Flane patted the violet-gun in his hands.
"With this we can make a killing ourselves!"
Over a zeethis-wood table, Harth planned his strategy. They would go over Moornal, displaying banners to tell the people below that they were visiting Darkside to raise an army. High in the air, the last of the magniships could survey an endless countryside. At the signs of the gathered Darksider host, the ship could swing into position, and Flane could sweep their ranks with his weapon. Then the army would attack.
Flane protested, as a thought came to him, "But must we kill these Darksiders, if they are as ourselves? Perhaps we could reason with them, teach them our culture, make them as we are."
Harth was horrified, and said so. But Flane felt a sneaking liking for the nomads; he himself had been one for uncounted months, on the desert. Besides, he was not a Klarnvan, and neither were the Darksiders. Without a race, Flane thought momentarily of adopting the outsiders as his own.

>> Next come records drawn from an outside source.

(* ===== verification/FsTyped.v ===== *)
(** * The file store is well typed

    Processes refer to open files, open files and the dentry cache to inodes.
    In the code these references are [Arc]s; in the model they are keys of the
    store, and this file shows that they always lead to an object: no system
    call, whatever its arguments, leaves a dangling descriptor or directory
    entry, and every process keeps its descriptors 0, 1 and 2. *)

From S2P Require Import Prelude Addr PhysMem FrameAlloc PageTable UserMem MemorySet Fork ElfLoad Inode FatItem Fat FatDir FatFile Fd VirtioBlock Mount Kernel SysProc SysFs Syscall Machine Sched.

(** ** Typing *)
Definition valid_inode (s : fstore) (i : Z) : Prop := is_Some (inodes s !! i).
Definition valid_file (s : fstore) (a : Z) : Prop := is_Some (open_files s !! a).
Record valid_fds (s : fstore) (f : FdManager) : Prop := {
  vf_files : Forall (valid_file s) (fd_array f);
  vf_std : (3 ≤ length (fd_array f))%nat;
}.
Record store_ok (s : fstore) : Prop := {
  so_files a c : open_files s !! a = Some c → valid_inode s (of_inode (cell_file c));
  so_dentries p i : dentries s !! p = Some i → valid_inode s i;
}.
Record kernel_typed (k : kernel) : Prop := {
  kt_store : store_ok (k_fs k);
  kt_procs p pr : procs k !! p = Some pr → valid_fds (k_fs k) (fd_manager (inner pr));
}.

(** The store only grows. *)
Record store_le (s s' : fstore) : Prop := {
  le_inodes i : valid_inode s i → valid_inode s' i;
  le_files a : valid_file s a → valid_file s' a;
}.
#[export] Instance store_le_preorder : PreOrder store_le.
Proof. split; [by split|]. intros s1 s2 s3 [A1 A2] [B1 B2]. split; auto. Qed.
Lemma valid_fds_le s s' f : store_le s s' → valid_fds s f → valid_fds s' f.
Proof. intros [_ H] [Hf H3]. split; [|done]. eapply Forall_impl; [exact Hf|]. intros a. apply H. Qed.

(** ** Triples

    Code on a state with a store [st s] and the typing [OK]: run where the
    store is at least [w], it keeps the typing, the store grows, and the
    result satisfies [Q] with the new store. *)
Section triple.
Context {S : Type} (st : S → fstore) (OK : S → Prop).

Definition typed {A} (w : fstore) (m : M S A) (Q : fstore → A → Prop) : Prop :=
  ∀ s a s', store_le w (st s) → OK s → m s = Ok (a, s') → OK s' ∧ store_le (st s) (st s') ∧ Q (st s') a.
Definition top {A} : fstore → A → Prop := λ _ _, True.

Lemma typed_bind {A B} w (m : M S A) (f : A → M S B) Q R :
  typed w m Q → (∀ w' a, store_le w w' → Q w' a → typed w' (f a) R) → typed w (bind m f) R.
Proof.
  intros Hm Hf s b s' Hw Hok (a & s1 & H1 & H2)%bind_Ok. destruct (Hm s a s1 Hw Hok H1) as (Hok1 & Hle & HQ).
  assert (Hw1 : store_le w (st s1)) by (by transitivity (st s)).
  destruct (Hf (st s1) a Hw1 HQ s1 b s') as (? & ? & ?); try done. split_and!; try done. by transitivity (st s1).
Qed.
Lemma typed_weaken {A} w (m : M S A) (Q R : fstore → A → Prop) : (∀ w' a, Q w' a → R w' a) → typed w m Q → typed w m R.
Proof. intros HQ Hm s a s' Hw Hok Hr. destruct (Hm s a s' Hw Hok Hr) as (? & ? & ?). auto. Qed.
Lemma typed_top {A} w (m : M S A) Q : typed w m Q → typed w m top.
Proof. by apply typed_weaken. Qed.
Lemma typed_ret {A} w (a : A) (Q : fstore → A → Prop) : (∀ w', store_le w w' → Q w' a) → typed w (ret a) Q.
Proof. intros HQ s b s' Hw Hok [= <- <-]. split_and!; [done|done|]. by apply HQ. Qed.
Lemma typed_ret_top {A} w (a : A) : typed w (ret a) top.
Proof. by apply typed_ret. Qed.
Lemma typed_throw {A} w f (Q : fstore → A → Prop) : typed w (throw f) Q.
Proof. by intros s a s' _ _. Qed.
Lemma typed_lift {A} w (o : outcome A) (Q : fstore → A → Prop) :
  (∀ a w', o = Ok a → store_le w w' → Q w' a) → typed w (lift o) Q.
Proof. intros HQ s a s' Hw Hok [Ho ->]%lift_Ok. split_and!; [done|done|]. by apply HQ. Qed.
Lemma typed_lift_top {A} w (o : outcome A) : typed w (lift o) top.
Proof. by apply typed_lift. Qed.
Lemma typed_le {A} w w' (m : M S A) Q : store_le w w' → typed w m Q → typed w' m Q.
Proof. intros Hle Hm s a s' Hw. apply Hm. by transitivity w'. Qed.
Lemma typed_for_each {A} (f : A → M S unit) l : ∀ w, (∀ w' x, store_le w w' → typed w' (f x) top) → typed w (for_each l f) top.
Proof.
  induction l as [|x l IH]; intros w Hf; [apply typed_ret_top|]. cbn [for_each]. eapply typed_bind; [by apply Hf|].
  intros w' [] Hle _. apply IH. intros w'' y Hle'. apply Hf. by transitivity w'.
Qed.
Lemma typed_fold_m {A B} (f : B → A → M S B) (P : fstore → B → Prop) l :
  (∀ w w' b, store_le w w' → P w b → P w' b) → ∀ w b, P w b →
  (∀ w' b x, store_le w w' → P w' b → typed w' (f b x) P) → typed w (fold_m f l b) P.
Proof.
  intros HP. induction l as [|x l IH]; intros w b Hb Hf; [apply typed_ret; intros; by eapply HP|]. cbn [fold_m].
  eapply typed_bind; [by apply Hf|]. intros w' b' Hle Hb'. apply IH; [done|]. intros w'' b'' y Hle'. apply Hf. by transitivity w'.
Qed.
Lemma typed_fold_m_top {A B} (f : B → A → M S B) l w b :
  (∀ w' b x, store_le w w' → typed w' (f b x) top) → typed w (fold_m f l b) top.
Proof. intros Hf. apply (typed_fold_m f top); [done|done|]. intros w' b' x Hle _. by apply Hf. Qed.
Lemma typed_get w : typed w get top.
Proof. intros s a s' Hw Hok [= <- <-]. done. Qed.
End triple.

(** ** The store *)
Abbreviation fs_typed := (typed (@id fstore) store_ok).

Lemma zoom_typed {S A} (st : S → fstore) (OK : S → Prop) (l : lens S fstore) w (m : FS A) Q :
  (∀ s, OK s → store_ok (view l s)) → (∀ s, st s = view l s) →
  (∀ s x, OK s → store_ok x → store_le (view l s) x → OK (update l x s) ∧ st (update l x s) = x) →
  fs_typed w m Q → typed st OK w (zoom l m) Q.
Proof.
  intros H1 H2 H3 Hm s a s' Hw Hok H. unfold zoom in H. destruct (m (view l s)) as [[b x]|] eqn:E; [|done].
  injection H as <- <-. rewrite H2 in Hw. destruct (Hm (view l s) b x Hw (H1 s Hok) E) as (Hx & Hle & HQ).
  destruct (H3 s x Hok Hx Hle) as [HOK Hst]. split; [done|]. by rewrite Hst, H2.
Qed.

"We could teach them our knowledge," Flane continued stubbornly. "Their lances and arrows would make good trading material for them. We need good arrows and spears for hunting. Our ceramics and cities would be good bartering stuff. If we could instill in them a love for beauty, art to decorate their homes—"
"Tents!" sniffed Harth.
"Those rumored cities of theirs," said Flane, "will need ornament. Besides, were we to unite Klarnva and Darksiders, we might build a race that would develop its own science, so that the Machine would not be such a necessity."
Aevlyn let her red-brown eyes survey him tenderly. Her ripe mouth curved into a smile. She said to Flane, "You want to be the giant of the prophecy, who comes to unite all on Klarn beneath one banner!"
"I am no giant who carries stars in his hands," said Flane soberly, "but I try to think of the Darksiders. This was their planet. The Klarnva took it from them, ages ago. The Darksiders have rights."